DATA FOR THIS EXERCISE Block Start

(** * VisaGeneralRegistration: local authentication and lockout

    A shallow embedding of [src/services/storage.ts] (the credential and
    session store) and of [src/services/auth.ts] (the authentication
    service), together with the properties the specification states about
    registration, login, logout and the lockout window.

    Conventions of the embedding.
    - An [async] function is a computation in the monad [M]: it threads the
      device state ([World]) and either returns a value or throws. A
      [try { .. } catch { .. }] block is [try_catch].
    - The two platform backends (the keychain slot and AsyncStorage) can
      reject any call. The [faults] field of the world is the schedule of
      those rejections: each backend call consumes one entry; an exhausted
      schedule means that every later call is served.
    - JavaScript numbers are integers here, with [NaN] kept apart. Every
      number the service computes is an integer far below 2^53, where
      double arithmetic is exact; [Math.ceil (a / b)] is the integer
      ceiling of the quotient.
    - The clock stands still while one operation runs; [advance] lets time
      pass between two operations.
    - [console.error] only writes diagnostics and is left out.
    - A string is read through its UTF-16 code units ([code_units]), as
      JavaScript reads it.
    - [AuthService] calls two methods that the class [StorageService] does
      not have, [setSessionActive] and [clearSession]. Such a call throws,
      and the [catch] of the caller takes over. The session flag of the
      specification's data model is the field [session] of the world; no
      function of the two classes writes it. *)

From Stdlib Require Import ZArith Lia Ascii String DecimalString DecimalZ DecimalPos.
From stdpp Require Import base option gmap strings list fin_maps.

Local Open Scope string_scope.
Local Open Scope Z_scope.

(** ** JavaScript numbers and their decimal text *)

Inductive number : Type :=
| Num (z : Z)
| NaN.

Definition num_add (a b : number) : number :=
  match a, b with
  | Num x, Num y => Num (x + y)
  | _, _ => NaN
  end.

Definition num_sub (a b : number) : number :=
  match a, b with
  | Num x, Num y => Num (x - y)
  | _, _ => NaN
  end.

(** [a >= b] and [a > b]: every comparison with [NaN] is false. *)
Definition num_ge (a b : number) : bool :=
  match a, b with
  | Num x, Num y => y <=? x
  | _, _ => false
  end.

Definition num_gt (a b : number) : bool :=
  match a, b with
  | Num x, Num y => y <? x
  | _, _ => false
  end.

(** Integer ceiling of [a / b], for [0 < b]. *)
Definition ceil_div (a b : Z) : Z := - ((- a) / b).

(** [Math.ceil(a / b)] for a constant divisor [b]. *)
Definition Math_ceil_div (a : number) (b : Z) : number :=
  match a with
  | Num x => Num (ceil_div x b)
  | NaN => NaN
  end.

(** [n.toString()] *)
Definition toString (n : number) : string :=
  match n with
  | Num z => NilZero.string_of_int (Z.to_int z)
  | NaN => "NaN"
  end.

(** ** JavaScript strings

    A JavaScript string is a sequence of UTF-16 code units. A [string] of
    this development holds the text in UTF-8, as its string literals do,
    and [code_units] gives the code units that text has in JavaScript: one
    for a character of the basic plane, a surrogate pair for a character
    beyond it. Two strings are equal exactly when their code units are.
    What JavaScript does with the characters of a string ([length], [trim],
    a regular expression, [parseInt]) is done here on its code units. A
    byte outside a well-formed sequence is read as the code unit of its own
    number, which makes [code_units] total. *)

(** A byte [10xxxxxx], which continues a sequence. *)
Definition continuation (b : N) : bool := ((128 <=? b) && (b <=? 191))%N.

Fixpoint code_units (s : string) : list N :=
  match s with
  | EmptyString => []
  | String c0 s0 =>
      let b0 := N_of_ascii c0 in
      if (b0 <? 128)%N then b0 :: code_units s0
      else
        match s0 with
        | String c1 s1 =>
            let b1 := N_of_ascii c1 in
            if ((194 <=? b0) && (b0 <=? 223) && continuation b1)%N
            then ((b0 - 192) * 64 + (b1 - 128))%N :: code_units s1
            else
              match s1 with
              | String c2 s2 =>
                  let b2 := N_of_ascii c2 in
                  if ((224 <=? b0) && (b0 <=? 239) && continuation b1
                      && continuation b2)%N
                  then ((b0 - 224) * 4096 + (b1 - 128) * 64 + (b2 - 128))%N
                         :: code_units s2
                  else
                    match s2 with
                    | String c3 s3 =>
                        let b3 := N_of_ascii c3 in
                        let point :=
                          ((b0 - 240) * 262144 + (b1 - 128) * 4096
                           + (b2 - 128) * 64 + (b3 - 128))%N in
                        if ((240 <=? b0) && (b0 <=? 244) && continuation b1
                            && continuation b2 && continuation b3
                            && (65536 <=? point) && (point <=? 1114111))%N
                        then (55296 + (point - 65536) / 1024)%N
                               :: (56320 + (point - 65536) mod 1024)%N
                               :: code_units s3
                        else b0 :: code_units s0
                    | EmptyString => b0 :: code_units s0
                    end
              | EmptyString => b0 :: code_units s0
              end
        | EmptyString => b0 :: code_units s0
        end
  end.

DATA FOR THIS EXERCISE Block End

* YOUR INSTRUCTIONS
I'd like the lines above from the one with "session store) and" up to and including the one with "- JavaScript numbers" copied exactly, with no other lines.

* TASK OUTPUT
    session store) and of [src/services/auth.ts] (the authentication
    service), together with the properties the specification states about
    registration, login, logout and the lockout window.

    Conventions of the embedding.
    - An [async] function is a computation in the monad [M]: it threads the
      device state ([World]) and either returns a value or throws. A
      [try { .. } catch { .. }] block is [try_catch].
    - The two platform backends (the keychain slot and AsyncStorage) can
      reject any call. The [faults] field of the world is the schedule of
      those rejections: each backend call consumes one entry; an exhausted
      schedule means that every later call is served.
    - JavaScript numbers are integers here, with [NaN] kept apart. Every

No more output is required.